Again the admonition from George Santayana is validated: “Those who cannot remember the past are condemned to repeat it.” Scientists refer to this translation barrier as the Valley of Death, with good reason.
And though researchers, funding agencies, and regulators continue to preach the necessity for preclinical animal testing, the COVID-19 pandemic has led to the initiation of clinical trials without evidence from preclinical animal studies for a new type of synthetic mRNA vaccine. If the vaccine works in humans, it contradicts the current status quo that animal tests are required to protect human patients.
So what should we be doing? Because there has been no sustained major investment in developing human-specific research approaches for uncommon or transient infectious diseases, there is nothing shelf-ready to use for patients and others at risk. And because scientists did not pursue the lessons of the SARS and MERS failed animal testing as those infections faded, there has been no bounty preparing science for a more human-specific research approach.
A very promising research area involves boosting the effectiveness of immune cells either through selective propagation or genetic engineering. Immune cell propagation involves collecting infection-fighting immune cells from patients, followed by culturing the cells and encouraging them to reproduce and then reintroducing these cells back into the patient. More recently, it has been possible to use gene editing techniques to modify immune cell receptors to have greater affinity for specific invader cell antigens―for example, the spiked cell surface receptors of the SARS-CoV-2 virus. Used primarily to develop cancer treatments, the same principles apply to treating infectious diseases. Viral specimens from patients can be used to assess the effectiveness of such methods, thus bypassing the Valley of Death inherent in animal research. And efficacy is determined quickly in clinical trials, shortening the time to effective therapies.
The U.S. National Toxicology Program maintains a reference document for validated and investigational nonanimal methods to assess drug and vaccine safety and potency. Its agencies NICEATM and ICCVAM conduct workshops to update and promote established and new nonanimal development methods, designed to make drug and vaccine testing more human-relevant. Just as important in the current pandemic environment, progress in these areas would allow scientists to learn and improve regarding the development of vaccines and drugs to prevent, treat, and cure future global infectious diseases.

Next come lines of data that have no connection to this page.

Fixpoint handle_loop (inbound : list arrival) : list server_effect * session_outcome :=
  match inbound with
  | [] => ([], Session_ok)
  | a :: rest =>
      match decide_handle_action (arr_msg a), arr_msg a with
      | Decide_Pong seq, _ =>
          if negb (arr_reply_ok a) then ([], Session_error) else
          let '(out, fin) := handle_loop rest in
          (Reply (Message_Pong (mkPong seq (arr_now_ns a))) :: out, fin)
      | Decide_Close _, _ => ([], Session_ok)
      | Decide_StartView, Message_ViewRequest req => ([Start_view req], Session_view req)
      | Decide_ForwardInput, Message_InputEvent event =>
          let '(out, fin) := handle_loop rest in (Forward_input event :: out, fin)
      | Decide_ForwardClipboard, Message_Clipboard payload =>
          let '(out, fin) := handle_loop rest in (Forward_clipboard payload :: out, fin)
      | Decide_ForwardVolume, Message_VolumeChange change =>
          let '(out, fin) := handle_loop rest in (Forward_volume change :: out, fin)
      | Decide_Ignore _, _ => handle_loop rest
      | _, _ => handle_loop rest
      end
  end.

Section server.
  (** The name [server_name] builds from the crate's version and /etc/os-release. *)
Context (server_name : rstring).

Definition build_welcome_for_session (session_id : Z) : Welcome :=
  mkWelcome PROTOCOL_VERSION server_name session_id.

(** [handle] after the preludes. *)
Definition handle (session_id : Z) (inbound : list arrival) : list server_effect * session_outcome :=
  match inbound with
  | [] => ([], Session_error)
  | a :: rest =>
      match arr_msg a with
      | Message_Hello _ =>
          if negb (arr_reply_ok a) then ([], Session_error) else
          let '(out, fin) := handle_loop rest in
          (Reply (Message_Welcome (build_welcome_for_session session_id)) :: out, fin)
      | _ => ([], Session_error)
      end
  end.

(** ** The QUIC session *)

(** [handle_one_shot_message]: the effects and whether the session goes on. *)
Definition handle_one_shot_message (a : arrival) : list server_effect * bool :=
  match arr_msg a with
  | Message_Ping ping =>
      if arr_reply_ok a then ([Reply (Message_Pong (mkPong (ping_seq ping) (arr_now_ns a)))], true)
      else ([], false)
  | Message_Goodbye _ => ([], true)
  | Message_InputEvent event => ([Forward_input event], true)
  | Message_Clipboard payload => ([Forward_clipboard payload], true)
  | Message_VolumeChange change => ([Forward_volume change], true)
  | _ => ([], false)
  end.

(** [handle_one_shot_stream], the first message included. *)
Fixpoint handle_one_shot_stream (inbound : list arrival) : list server_effect * session_outcome :=
  match inbound with
  | [] => ([], Session_ok)
  | a :: rest =>
      let '(out, go_on) := handle_one_shot_message a in
      if go_on then let '(out', fin) := handle_one_shot_stream rest in (out ++ out', fin)
      else (out, Session_error)
  end.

Currently our unpreparedness is exposed by yet a third attempt to address the deadly 21st century coronaviruses SARS, MERS, and COVID-19 by animal testing. To improve our current response and prepare for future pandemics, we must cease being subject to the observation derived from Commodore Oliver Hazard Perry by the wise Pogo: “We have met the enemy, and they are us.”
John Pippin, MD, FACC, is the director of academic affairs for the Physicians Committee. He works to replace the use of animals in medical and drug research, medical education, and the training of physicians, nurses, and other medical professionals. He has testified before the U.S. Food and Drug Administration and the Institute of Medicine on how misleading animal experiment results contributed to the approval of Vioxx and other dangerous drugs.